Exercise description - How do the lines below between the ones holding "Definition vol_getname (num" and "let part := uwrap32 part in", inclusive, read? Give them again exactly, with no other lines.
· · ·
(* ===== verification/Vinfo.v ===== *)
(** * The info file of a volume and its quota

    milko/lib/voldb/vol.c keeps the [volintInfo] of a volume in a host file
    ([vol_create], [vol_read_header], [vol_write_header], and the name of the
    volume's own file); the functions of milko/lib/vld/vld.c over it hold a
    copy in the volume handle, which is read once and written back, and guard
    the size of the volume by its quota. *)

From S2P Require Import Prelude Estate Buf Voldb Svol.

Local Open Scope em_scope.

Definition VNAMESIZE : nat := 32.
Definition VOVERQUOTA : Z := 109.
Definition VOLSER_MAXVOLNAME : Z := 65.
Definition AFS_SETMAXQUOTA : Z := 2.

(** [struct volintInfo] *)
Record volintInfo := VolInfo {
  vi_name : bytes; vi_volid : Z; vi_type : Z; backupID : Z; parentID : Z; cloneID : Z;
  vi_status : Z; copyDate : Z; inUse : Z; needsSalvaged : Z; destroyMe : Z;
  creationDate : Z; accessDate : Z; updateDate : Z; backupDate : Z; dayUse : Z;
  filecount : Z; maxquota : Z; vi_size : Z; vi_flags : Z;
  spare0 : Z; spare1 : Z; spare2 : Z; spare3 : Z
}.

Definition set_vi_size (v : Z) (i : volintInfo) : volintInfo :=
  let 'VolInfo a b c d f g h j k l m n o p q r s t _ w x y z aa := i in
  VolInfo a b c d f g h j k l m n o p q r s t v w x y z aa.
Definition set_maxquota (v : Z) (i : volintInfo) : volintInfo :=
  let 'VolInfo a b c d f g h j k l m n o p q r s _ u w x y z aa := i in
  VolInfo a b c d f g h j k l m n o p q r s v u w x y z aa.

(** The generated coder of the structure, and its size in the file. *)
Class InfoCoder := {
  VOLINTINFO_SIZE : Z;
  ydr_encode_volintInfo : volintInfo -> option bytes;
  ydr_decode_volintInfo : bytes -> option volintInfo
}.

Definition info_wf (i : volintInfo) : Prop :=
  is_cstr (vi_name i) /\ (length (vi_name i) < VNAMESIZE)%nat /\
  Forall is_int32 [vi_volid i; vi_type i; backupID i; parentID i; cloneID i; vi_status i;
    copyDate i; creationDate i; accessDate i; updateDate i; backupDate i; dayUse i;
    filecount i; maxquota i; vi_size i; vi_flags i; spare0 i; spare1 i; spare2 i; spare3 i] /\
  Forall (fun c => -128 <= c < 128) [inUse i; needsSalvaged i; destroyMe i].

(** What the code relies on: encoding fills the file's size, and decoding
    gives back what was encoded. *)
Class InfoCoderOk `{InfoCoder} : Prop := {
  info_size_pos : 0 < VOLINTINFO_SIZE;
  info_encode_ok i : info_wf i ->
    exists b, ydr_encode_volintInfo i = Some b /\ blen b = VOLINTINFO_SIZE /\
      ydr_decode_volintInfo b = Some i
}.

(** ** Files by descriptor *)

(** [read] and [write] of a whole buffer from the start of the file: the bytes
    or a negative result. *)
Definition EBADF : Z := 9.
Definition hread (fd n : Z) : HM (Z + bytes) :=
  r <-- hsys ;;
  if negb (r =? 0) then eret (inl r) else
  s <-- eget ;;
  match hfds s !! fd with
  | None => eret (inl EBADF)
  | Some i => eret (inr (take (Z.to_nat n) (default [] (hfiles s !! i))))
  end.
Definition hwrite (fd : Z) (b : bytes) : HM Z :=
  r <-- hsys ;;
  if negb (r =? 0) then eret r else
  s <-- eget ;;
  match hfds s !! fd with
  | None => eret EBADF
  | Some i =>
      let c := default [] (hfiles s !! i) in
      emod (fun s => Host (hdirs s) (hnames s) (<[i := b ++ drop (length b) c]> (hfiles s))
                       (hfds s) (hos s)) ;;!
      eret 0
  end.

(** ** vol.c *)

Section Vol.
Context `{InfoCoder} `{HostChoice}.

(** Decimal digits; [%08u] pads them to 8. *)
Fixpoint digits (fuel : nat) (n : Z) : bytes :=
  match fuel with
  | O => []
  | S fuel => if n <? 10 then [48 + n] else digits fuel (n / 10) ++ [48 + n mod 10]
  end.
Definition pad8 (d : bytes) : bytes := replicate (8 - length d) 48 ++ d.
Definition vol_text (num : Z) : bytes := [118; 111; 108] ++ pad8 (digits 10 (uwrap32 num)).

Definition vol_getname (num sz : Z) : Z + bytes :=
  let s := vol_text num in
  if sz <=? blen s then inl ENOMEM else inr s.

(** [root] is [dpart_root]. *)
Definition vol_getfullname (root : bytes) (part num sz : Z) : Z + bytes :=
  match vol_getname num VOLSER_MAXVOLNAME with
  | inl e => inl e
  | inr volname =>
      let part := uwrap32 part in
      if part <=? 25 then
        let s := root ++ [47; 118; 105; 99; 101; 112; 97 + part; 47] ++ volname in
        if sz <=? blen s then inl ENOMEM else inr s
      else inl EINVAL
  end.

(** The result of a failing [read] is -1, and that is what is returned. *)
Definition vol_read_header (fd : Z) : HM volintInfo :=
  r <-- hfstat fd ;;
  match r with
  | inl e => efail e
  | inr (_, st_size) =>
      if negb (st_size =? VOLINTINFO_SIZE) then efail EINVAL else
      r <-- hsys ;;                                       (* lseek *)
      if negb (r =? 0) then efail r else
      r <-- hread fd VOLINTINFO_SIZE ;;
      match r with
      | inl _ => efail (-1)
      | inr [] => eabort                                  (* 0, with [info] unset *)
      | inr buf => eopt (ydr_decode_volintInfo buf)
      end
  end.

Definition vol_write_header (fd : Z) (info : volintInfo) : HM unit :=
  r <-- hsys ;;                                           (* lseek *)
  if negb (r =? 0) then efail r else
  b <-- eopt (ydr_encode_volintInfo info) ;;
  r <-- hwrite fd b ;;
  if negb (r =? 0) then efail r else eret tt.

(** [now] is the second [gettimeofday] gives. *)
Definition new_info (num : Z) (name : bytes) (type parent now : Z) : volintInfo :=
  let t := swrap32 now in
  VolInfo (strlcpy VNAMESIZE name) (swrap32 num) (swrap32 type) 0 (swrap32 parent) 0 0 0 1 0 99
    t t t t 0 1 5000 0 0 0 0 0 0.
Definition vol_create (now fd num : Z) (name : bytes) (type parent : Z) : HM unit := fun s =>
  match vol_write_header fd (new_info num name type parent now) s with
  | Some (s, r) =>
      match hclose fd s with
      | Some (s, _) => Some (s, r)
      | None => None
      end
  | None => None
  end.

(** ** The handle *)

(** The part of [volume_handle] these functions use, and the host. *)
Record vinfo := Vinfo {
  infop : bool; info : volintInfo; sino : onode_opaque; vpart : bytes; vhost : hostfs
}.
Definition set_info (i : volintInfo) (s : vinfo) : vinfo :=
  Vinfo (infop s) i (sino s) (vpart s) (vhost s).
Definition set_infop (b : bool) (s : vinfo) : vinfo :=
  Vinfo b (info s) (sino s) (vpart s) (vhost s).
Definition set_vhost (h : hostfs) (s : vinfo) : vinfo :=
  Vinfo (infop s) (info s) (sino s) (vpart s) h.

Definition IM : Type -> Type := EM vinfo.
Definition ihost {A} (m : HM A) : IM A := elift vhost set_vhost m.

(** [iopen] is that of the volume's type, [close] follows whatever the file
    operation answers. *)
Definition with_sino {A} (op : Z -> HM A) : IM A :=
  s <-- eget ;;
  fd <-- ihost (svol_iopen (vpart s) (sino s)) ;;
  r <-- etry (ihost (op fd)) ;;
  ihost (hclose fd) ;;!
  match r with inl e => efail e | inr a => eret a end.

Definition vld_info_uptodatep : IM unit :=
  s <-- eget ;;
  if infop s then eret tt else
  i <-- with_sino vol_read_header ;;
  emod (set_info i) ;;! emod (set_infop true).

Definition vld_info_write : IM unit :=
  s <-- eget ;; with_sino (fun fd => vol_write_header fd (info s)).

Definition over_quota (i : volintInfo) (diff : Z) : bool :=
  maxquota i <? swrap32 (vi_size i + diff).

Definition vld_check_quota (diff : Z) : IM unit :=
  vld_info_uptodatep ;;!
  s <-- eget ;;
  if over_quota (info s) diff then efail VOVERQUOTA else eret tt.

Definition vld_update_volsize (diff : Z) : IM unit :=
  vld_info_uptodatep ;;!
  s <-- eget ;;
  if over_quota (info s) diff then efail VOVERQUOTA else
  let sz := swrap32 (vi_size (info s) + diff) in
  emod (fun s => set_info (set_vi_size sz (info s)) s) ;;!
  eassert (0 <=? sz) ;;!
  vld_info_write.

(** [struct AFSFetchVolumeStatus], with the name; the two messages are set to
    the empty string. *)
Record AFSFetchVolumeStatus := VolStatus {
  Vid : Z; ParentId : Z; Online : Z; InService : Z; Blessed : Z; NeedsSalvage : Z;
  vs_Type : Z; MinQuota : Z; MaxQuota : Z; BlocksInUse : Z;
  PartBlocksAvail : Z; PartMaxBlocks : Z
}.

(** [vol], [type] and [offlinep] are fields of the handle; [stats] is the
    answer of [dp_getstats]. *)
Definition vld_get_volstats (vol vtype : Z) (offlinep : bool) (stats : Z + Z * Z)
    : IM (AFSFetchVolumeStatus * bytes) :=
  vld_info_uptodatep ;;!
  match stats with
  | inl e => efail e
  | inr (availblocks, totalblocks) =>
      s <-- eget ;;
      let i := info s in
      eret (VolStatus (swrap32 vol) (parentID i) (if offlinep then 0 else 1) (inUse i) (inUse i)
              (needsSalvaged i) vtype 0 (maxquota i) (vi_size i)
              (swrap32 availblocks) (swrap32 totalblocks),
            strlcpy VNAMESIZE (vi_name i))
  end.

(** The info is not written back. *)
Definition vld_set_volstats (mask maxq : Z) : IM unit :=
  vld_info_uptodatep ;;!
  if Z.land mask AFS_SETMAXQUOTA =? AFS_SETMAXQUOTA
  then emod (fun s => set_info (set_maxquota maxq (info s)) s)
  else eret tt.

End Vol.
· · ·
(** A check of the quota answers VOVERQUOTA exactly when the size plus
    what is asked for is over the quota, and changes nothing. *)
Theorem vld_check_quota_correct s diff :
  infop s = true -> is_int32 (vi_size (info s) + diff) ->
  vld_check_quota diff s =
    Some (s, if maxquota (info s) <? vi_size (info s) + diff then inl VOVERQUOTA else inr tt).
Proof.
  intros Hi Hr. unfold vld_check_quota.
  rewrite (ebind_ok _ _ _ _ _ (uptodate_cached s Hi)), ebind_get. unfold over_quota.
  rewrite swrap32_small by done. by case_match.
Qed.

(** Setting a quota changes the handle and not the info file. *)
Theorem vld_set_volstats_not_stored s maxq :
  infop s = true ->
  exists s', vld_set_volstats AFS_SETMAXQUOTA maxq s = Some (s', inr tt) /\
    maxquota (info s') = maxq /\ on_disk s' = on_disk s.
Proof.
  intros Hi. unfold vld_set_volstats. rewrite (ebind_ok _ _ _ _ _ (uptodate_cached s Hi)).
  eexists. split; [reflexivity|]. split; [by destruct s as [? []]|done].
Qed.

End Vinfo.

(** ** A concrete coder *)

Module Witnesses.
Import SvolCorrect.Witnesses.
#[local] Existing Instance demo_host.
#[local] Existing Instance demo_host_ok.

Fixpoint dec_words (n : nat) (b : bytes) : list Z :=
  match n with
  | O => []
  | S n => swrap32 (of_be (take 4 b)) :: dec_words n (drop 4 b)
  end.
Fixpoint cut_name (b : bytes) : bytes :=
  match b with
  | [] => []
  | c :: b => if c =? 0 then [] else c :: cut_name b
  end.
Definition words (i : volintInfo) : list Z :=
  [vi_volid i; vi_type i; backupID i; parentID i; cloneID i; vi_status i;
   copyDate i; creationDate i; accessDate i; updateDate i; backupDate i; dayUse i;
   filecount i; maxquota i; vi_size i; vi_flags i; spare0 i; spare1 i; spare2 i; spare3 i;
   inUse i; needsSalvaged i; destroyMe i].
· · ·
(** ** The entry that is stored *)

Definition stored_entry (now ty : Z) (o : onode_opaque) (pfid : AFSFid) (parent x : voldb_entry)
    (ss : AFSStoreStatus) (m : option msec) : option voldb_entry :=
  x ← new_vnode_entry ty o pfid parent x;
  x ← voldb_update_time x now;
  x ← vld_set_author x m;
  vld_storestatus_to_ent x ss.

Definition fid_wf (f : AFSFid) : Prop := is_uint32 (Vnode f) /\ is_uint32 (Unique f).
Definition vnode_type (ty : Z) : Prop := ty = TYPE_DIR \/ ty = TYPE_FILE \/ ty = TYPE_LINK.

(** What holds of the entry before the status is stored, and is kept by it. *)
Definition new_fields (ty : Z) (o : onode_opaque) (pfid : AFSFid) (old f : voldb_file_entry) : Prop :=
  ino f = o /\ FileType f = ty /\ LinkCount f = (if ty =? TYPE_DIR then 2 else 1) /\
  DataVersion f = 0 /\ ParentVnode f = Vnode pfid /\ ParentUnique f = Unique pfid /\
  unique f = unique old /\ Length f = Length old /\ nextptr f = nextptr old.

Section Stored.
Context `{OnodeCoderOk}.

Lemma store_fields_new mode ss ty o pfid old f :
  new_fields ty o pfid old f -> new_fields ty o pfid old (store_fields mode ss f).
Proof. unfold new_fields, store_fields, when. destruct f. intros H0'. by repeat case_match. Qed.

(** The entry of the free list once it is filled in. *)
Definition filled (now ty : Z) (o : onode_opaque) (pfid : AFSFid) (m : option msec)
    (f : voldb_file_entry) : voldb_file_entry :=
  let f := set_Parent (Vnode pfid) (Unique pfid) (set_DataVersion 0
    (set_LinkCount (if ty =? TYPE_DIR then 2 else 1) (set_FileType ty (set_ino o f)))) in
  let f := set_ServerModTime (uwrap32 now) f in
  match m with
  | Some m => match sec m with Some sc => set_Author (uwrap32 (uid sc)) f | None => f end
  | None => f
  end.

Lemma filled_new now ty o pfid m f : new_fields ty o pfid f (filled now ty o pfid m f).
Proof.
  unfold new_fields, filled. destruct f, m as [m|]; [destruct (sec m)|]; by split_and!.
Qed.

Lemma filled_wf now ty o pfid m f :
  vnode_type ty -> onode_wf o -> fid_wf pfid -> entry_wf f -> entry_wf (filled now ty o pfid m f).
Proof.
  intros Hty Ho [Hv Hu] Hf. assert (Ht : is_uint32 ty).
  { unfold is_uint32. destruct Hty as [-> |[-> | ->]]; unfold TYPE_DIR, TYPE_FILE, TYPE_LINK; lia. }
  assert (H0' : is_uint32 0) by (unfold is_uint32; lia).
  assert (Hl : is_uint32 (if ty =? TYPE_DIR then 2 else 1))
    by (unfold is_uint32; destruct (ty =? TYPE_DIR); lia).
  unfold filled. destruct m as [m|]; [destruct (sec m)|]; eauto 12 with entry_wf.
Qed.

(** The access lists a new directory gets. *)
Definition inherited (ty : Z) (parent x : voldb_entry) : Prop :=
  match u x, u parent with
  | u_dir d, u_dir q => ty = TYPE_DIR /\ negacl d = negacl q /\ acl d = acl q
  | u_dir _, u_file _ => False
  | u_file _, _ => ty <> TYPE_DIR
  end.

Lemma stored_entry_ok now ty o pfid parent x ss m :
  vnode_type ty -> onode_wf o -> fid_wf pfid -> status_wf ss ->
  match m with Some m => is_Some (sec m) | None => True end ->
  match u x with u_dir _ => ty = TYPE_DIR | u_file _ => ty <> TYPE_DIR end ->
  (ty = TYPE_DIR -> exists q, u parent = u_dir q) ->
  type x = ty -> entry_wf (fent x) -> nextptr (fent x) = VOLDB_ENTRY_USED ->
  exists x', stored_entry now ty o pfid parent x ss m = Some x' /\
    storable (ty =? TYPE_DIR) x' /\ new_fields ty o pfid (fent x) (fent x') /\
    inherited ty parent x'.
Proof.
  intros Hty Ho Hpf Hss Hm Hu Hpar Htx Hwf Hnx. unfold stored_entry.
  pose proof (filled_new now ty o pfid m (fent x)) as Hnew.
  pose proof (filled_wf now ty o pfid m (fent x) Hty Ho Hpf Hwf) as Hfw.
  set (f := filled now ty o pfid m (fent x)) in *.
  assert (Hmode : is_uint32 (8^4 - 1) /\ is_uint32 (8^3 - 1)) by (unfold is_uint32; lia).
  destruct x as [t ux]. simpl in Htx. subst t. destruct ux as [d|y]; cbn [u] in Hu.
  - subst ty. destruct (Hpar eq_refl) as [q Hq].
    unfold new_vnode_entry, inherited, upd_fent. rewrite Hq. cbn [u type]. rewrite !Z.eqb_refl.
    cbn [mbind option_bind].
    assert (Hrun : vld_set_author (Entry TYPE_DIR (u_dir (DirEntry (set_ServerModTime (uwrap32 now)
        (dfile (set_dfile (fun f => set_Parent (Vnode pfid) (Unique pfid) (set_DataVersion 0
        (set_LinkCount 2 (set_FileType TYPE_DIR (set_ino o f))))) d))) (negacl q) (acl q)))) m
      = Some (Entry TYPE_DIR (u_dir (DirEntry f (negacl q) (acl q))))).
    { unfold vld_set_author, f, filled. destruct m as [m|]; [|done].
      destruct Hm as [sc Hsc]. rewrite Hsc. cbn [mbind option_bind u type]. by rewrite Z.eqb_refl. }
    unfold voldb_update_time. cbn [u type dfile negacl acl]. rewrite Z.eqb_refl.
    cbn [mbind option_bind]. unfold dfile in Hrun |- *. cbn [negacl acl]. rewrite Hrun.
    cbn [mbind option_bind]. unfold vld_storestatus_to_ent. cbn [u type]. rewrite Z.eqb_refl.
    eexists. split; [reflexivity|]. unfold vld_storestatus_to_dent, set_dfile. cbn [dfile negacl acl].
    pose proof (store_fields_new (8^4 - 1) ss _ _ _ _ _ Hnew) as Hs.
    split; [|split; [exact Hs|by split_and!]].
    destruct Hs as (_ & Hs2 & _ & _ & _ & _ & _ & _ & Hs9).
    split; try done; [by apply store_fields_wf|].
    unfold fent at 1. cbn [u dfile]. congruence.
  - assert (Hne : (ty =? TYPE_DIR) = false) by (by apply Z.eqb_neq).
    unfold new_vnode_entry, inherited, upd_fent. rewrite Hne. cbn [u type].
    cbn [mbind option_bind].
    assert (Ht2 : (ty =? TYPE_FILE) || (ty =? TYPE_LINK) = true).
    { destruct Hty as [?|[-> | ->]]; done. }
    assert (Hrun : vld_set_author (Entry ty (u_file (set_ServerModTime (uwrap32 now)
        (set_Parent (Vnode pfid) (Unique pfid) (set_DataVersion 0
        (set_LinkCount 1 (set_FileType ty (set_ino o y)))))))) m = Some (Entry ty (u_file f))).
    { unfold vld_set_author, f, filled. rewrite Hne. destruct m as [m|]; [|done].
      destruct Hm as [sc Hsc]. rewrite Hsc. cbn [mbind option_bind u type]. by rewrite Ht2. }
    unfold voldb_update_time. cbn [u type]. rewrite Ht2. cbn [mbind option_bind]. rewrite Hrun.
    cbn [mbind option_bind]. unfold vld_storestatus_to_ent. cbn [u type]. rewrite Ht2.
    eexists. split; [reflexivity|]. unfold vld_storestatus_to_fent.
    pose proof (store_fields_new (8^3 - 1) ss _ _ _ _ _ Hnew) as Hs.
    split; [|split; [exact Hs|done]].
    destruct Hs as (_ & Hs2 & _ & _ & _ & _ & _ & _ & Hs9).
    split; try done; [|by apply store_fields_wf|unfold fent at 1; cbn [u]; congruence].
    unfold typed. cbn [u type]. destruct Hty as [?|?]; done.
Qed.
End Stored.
· · ·
Expected answer -
Definition vol_getname (num sz : Z) : Z + bytes :=
  let s := vol_text num in
  if sz <=? blen s then inl ENOMEM else inr s.

(** [root] is [dpart_root]. *)
Definition vol_getfullname (root : bytes) (part num sz : Z) : Z + bytes :=
  match vol_getname num VOLSER_MAXVOLNAME with
  | inl e => inl e
  | inr volname =>
      let part := uwrap32 part in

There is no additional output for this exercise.